- **What to produce**: Would you copy out each line of the records below that includes the word "simpl"?

(Stored data)
----
(** C5. For a list of names, [make_schema_dict] either returns the object
    schema: type ["object"], [additionalProperties] true, one [$ref] entry
    under ["properties"] for each listed name and for nothing else, and a
    ["required"] key holding exactly the given list, present if and only
    if that list is non-empty; or it fails with the error of the first
    listed name that does not resolve. It returns the schema exactly when
    every listed name resolves. *)
Theorem make_schema_dict_list schema usage names required_names :
  match make_schema_dict schema usage (NamesList names) required_names with
  | Ok new_schema =>
      Forall (resolves schema) names ∧
      ∃ d properties,
        new_schema = VDict d ∧
        d !! "type" = Some (VStr "object") ∧
        d !! "additionalProperties" = Some (VBool true) ∧
        d !! "properties" = Some (VDict properties) ∧
        (∀ name, name ∈ names →
           properties !! name =
             Some (VDict {[ "$ref" := VStr ("#/definitions/" +:+ name) ]})) ∧
        (∀ name, name ∉ names → properties !! name = None) ∧
        d !! "required" =
          match required_names with
          | Some (r :: rs) => Some (VList (VStr <$> r :: rs))
          | _ => None
          end ∧
        (∀ key, is_Some (d !! key) →
           key ∈ ["type"; "additionalProperties"; "properties"; "required"])
  | Raise e =>
      first_unresolved schema names e
  end.
Proof.
  unfold make_schema_dict.
  destruct (make_properties schema names ∅) as [properties|e] eqn:Hprops;
    simpl; [|by eapply make_properties_Raise].
  assert (∀ name, name ∈ names →
            properties !! name =
              Some (VDict {[ "$ref" := VStr ("#/definitions/" +:+ name) ]}))
    as Hin by (intros; by eapply make_properties_lookup).
  assert (∀ name, name ∉ names → properties !! name = None) as Hnotin.
  { intros name ?.
    by rewrite (make_properties_frame _ _ _ _ _ Hprops), lookup_empty. }
  apply make_properties_resolves in Hprops.
  destruct required_names as [[|r rs]|]; simpl;
    (split; [done|]); eexists _, properties;
    (split_and!; [done|done|done|done|done|done|done|]);
    intros key [v Hkey];
    repeat (apply lookup_insert_Some in Hkey as [[<- _]|[_ Hkey]];
            [set_solver|]);
    apply lookup_singleton_Some in Hkey as [<- _]; set_solver.
Qed.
----
- **Exercise response**:
    simpl; [|by eapply make_properties_Raise].
  destruct required_names as [[|r rs]|]; simpl;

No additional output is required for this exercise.